Scan the entries for the word "destruct" and return every line that has it.

EXERCISE DATA:
=-=-=

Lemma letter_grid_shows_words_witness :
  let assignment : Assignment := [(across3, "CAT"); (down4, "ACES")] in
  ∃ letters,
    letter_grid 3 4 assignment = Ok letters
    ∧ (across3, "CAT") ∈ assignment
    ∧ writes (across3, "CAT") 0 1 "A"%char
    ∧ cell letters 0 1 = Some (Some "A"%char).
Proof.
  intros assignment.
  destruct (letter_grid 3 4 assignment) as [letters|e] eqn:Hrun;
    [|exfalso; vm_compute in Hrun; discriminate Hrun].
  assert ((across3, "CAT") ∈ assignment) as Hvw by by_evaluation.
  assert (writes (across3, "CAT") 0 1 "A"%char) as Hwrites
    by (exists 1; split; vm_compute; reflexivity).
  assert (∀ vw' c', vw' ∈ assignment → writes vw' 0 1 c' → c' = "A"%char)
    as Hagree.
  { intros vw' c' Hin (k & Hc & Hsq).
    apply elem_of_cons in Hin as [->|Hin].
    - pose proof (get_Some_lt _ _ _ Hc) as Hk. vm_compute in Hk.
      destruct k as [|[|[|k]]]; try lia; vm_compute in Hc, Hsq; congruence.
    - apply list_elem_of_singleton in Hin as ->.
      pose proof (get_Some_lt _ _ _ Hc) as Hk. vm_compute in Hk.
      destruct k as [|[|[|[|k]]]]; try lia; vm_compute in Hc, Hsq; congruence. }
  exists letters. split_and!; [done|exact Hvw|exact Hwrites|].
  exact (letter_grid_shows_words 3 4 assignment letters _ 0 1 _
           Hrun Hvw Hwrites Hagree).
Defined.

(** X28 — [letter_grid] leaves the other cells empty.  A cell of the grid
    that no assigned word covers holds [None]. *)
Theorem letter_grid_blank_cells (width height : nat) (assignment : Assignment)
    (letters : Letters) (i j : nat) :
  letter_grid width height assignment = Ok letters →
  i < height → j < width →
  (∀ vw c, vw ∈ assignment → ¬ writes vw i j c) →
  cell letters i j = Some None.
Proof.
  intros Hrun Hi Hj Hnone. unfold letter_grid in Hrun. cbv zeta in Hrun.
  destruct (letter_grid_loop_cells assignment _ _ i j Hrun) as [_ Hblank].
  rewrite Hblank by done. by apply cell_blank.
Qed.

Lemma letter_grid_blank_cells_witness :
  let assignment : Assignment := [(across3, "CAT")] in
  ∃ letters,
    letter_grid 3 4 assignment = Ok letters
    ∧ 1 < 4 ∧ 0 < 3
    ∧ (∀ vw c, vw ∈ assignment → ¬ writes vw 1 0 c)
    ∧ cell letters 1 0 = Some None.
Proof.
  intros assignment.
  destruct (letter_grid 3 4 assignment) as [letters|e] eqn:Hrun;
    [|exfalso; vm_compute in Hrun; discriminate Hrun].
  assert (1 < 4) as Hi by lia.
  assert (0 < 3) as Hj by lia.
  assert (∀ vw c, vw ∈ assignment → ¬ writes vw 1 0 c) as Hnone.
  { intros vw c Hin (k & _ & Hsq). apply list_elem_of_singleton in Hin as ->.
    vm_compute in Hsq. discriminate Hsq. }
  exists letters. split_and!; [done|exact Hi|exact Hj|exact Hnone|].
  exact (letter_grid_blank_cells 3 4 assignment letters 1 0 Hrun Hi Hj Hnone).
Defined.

=-=-=

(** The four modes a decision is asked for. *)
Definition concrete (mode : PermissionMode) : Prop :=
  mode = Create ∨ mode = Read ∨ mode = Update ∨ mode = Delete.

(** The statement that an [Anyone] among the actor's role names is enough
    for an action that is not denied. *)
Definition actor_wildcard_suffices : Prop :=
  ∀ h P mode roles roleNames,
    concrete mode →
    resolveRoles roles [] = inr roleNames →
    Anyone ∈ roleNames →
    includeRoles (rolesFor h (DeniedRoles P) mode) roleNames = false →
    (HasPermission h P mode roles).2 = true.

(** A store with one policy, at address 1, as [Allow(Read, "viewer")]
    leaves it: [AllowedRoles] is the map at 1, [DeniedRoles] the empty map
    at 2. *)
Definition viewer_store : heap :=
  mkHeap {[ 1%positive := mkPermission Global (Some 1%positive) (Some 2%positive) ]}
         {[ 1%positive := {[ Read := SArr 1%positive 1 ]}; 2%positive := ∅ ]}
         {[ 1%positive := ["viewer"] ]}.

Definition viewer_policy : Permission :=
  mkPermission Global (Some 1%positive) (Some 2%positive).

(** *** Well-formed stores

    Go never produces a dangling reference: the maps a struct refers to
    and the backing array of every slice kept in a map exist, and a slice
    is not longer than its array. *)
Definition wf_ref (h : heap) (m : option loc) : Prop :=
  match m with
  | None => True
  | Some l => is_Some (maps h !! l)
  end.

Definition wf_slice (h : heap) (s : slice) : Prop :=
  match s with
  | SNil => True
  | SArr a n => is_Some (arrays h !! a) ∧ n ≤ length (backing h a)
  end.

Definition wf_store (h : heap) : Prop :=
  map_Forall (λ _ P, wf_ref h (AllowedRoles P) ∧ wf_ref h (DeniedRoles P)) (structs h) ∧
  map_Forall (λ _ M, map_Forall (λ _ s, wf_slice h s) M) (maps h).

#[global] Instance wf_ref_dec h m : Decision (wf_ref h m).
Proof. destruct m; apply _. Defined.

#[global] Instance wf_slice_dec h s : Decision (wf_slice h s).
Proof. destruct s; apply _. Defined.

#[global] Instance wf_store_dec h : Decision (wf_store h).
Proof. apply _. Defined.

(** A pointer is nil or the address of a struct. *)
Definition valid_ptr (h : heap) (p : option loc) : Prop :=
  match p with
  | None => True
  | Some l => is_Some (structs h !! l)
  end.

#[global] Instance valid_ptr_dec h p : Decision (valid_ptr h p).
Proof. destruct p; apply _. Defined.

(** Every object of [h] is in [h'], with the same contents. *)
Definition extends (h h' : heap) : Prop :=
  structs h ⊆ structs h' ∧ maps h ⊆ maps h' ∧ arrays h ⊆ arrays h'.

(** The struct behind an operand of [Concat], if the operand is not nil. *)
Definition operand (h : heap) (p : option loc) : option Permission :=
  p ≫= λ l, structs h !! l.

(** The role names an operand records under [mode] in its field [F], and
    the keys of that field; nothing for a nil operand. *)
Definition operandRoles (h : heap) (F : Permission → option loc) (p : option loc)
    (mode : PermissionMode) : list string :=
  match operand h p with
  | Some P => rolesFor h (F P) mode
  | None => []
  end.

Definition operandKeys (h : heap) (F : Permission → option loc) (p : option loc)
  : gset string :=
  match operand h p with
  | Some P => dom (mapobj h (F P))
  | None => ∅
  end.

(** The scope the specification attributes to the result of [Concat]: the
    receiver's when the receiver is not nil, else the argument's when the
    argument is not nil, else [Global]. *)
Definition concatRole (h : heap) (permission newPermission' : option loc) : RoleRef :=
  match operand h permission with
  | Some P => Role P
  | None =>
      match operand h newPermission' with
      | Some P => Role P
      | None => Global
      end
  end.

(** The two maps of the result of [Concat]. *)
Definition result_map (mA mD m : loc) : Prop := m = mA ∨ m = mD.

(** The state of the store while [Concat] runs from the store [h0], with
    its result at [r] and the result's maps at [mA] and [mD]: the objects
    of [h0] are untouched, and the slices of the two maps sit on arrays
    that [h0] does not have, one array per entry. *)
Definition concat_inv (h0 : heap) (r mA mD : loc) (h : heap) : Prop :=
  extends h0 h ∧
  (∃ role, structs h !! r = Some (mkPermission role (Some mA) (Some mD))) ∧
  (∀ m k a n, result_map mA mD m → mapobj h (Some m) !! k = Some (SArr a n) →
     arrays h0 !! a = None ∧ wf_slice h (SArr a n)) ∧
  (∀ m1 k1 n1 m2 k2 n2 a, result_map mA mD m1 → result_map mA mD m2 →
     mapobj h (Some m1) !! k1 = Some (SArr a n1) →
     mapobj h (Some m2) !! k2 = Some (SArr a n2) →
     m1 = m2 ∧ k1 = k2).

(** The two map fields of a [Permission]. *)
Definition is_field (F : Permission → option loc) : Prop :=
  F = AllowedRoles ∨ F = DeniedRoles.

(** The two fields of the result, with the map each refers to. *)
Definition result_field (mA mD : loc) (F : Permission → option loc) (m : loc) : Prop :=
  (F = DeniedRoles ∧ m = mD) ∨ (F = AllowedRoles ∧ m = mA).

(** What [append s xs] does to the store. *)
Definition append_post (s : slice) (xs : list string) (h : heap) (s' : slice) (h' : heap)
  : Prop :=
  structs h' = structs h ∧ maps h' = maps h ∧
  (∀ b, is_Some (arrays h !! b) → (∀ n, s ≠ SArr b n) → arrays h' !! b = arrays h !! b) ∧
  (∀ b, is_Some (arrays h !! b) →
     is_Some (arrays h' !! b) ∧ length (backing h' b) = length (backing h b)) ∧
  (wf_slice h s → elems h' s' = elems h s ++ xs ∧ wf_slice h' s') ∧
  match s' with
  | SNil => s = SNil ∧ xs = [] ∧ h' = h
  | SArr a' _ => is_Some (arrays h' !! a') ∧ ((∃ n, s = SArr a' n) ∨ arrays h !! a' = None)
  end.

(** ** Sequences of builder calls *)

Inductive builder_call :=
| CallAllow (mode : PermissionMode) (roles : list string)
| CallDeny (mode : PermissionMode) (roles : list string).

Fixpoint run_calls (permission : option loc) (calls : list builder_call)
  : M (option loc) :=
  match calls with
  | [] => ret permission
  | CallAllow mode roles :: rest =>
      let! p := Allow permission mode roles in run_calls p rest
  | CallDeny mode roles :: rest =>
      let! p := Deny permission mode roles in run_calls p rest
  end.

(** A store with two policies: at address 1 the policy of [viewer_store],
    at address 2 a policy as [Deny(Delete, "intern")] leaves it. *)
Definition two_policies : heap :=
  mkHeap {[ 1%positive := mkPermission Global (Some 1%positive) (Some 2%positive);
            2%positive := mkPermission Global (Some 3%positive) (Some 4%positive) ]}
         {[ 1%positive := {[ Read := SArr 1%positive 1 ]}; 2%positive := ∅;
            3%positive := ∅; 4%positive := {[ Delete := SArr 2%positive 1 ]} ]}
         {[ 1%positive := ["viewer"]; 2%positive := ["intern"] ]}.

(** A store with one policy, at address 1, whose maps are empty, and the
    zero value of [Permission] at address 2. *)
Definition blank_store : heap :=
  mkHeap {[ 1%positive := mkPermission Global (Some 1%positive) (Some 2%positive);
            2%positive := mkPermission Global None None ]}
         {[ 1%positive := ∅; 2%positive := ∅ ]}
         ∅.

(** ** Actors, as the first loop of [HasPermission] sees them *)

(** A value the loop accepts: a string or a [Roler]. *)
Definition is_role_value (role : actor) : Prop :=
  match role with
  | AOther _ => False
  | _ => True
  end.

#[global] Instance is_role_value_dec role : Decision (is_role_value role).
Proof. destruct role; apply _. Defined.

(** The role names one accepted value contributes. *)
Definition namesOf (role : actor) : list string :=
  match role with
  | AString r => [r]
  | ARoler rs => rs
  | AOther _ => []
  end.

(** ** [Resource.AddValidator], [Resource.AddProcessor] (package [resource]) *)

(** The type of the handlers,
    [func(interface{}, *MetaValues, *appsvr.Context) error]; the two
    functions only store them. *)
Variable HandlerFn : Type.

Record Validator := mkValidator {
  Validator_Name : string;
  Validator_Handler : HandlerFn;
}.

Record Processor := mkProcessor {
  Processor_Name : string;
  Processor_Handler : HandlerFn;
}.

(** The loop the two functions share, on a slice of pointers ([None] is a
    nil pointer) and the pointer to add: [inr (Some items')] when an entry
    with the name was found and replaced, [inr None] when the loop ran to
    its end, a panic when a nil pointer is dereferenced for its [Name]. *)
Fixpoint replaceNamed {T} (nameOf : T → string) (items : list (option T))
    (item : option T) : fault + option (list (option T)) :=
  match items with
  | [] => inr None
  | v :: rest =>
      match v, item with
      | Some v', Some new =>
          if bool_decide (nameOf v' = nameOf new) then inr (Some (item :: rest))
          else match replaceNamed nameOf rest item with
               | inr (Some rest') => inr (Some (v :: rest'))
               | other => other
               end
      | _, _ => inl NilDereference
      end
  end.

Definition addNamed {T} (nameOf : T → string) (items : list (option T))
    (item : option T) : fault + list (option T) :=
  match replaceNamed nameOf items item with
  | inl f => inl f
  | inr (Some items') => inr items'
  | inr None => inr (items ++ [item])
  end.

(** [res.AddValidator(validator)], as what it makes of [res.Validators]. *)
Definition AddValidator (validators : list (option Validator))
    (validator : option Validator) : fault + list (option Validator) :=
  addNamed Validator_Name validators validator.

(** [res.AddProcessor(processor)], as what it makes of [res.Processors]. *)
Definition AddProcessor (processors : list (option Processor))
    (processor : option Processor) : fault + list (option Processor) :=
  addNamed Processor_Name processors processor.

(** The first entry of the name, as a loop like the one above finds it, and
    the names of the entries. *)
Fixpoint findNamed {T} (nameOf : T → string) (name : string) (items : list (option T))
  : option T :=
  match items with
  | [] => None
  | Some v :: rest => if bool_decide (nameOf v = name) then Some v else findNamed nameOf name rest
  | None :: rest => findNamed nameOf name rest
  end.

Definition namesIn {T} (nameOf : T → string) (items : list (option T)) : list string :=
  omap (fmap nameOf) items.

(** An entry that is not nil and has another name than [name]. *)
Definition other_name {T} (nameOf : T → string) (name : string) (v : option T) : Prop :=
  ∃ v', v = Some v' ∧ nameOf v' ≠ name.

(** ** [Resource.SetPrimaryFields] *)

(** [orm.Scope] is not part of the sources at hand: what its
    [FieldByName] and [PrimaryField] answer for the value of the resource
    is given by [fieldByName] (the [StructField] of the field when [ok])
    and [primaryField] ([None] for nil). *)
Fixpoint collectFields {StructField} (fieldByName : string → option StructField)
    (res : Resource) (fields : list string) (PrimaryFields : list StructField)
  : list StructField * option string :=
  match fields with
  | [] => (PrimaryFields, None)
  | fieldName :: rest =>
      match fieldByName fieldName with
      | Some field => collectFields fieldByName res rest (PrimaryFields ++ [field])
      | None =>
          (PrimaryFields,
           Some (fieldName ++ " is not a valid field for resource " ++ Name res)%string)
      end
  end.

=-=-=

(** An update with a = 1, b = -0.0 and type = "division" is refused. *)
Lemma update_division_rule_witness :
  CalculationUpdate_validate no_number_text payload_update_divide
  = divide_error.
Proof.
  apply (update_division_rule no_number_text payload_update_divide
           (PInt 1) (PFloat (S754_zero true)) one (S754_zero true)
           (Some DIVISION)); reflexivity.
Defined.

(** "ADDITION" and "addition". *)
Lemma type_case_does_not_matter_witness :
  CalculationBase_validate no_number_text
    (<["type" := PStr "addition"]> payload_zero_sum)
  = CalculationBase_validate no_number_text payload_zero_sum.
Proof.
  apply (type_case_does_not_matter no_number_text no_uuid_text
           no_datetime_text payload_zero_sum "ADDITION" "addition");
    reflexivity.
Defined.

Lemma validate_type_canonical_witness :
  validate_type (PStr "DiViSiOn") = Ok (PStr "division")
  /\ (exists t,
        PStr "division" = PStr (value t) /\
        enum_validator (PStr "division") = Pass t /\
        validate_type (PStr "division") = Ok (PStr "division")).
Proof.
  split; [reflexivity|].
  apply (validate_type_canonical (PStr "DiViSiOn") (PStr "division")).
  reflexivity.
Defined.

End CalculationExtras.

=-=-=

ANSWER TO THIS EXERCISE:
  destruct (letter_grid 3 4 assignment) as [letters|e] eqn:Hrun;
      destruct k as [|[|[|k]]]; try lia; vm_compute in Hc, Hsq; congruence.
      destruct k as [|[|[|[|k]]]]; try lia; vm_compute in Hc, Hsq; congruence. }
  destruct (letter_grid_loop_cells assignment _ _ i j Hrun) as [_ Hblank].
  destruct (letter_grid 3 4 assignment) as [letters|e] eqn:Hrun;
Proof. destruct m; apply _. Defined.
Proof. destruct s; apply _. Defined.
Proof. destruct p; apply _. Defined.
Proof. destruct role; apply _. Defined.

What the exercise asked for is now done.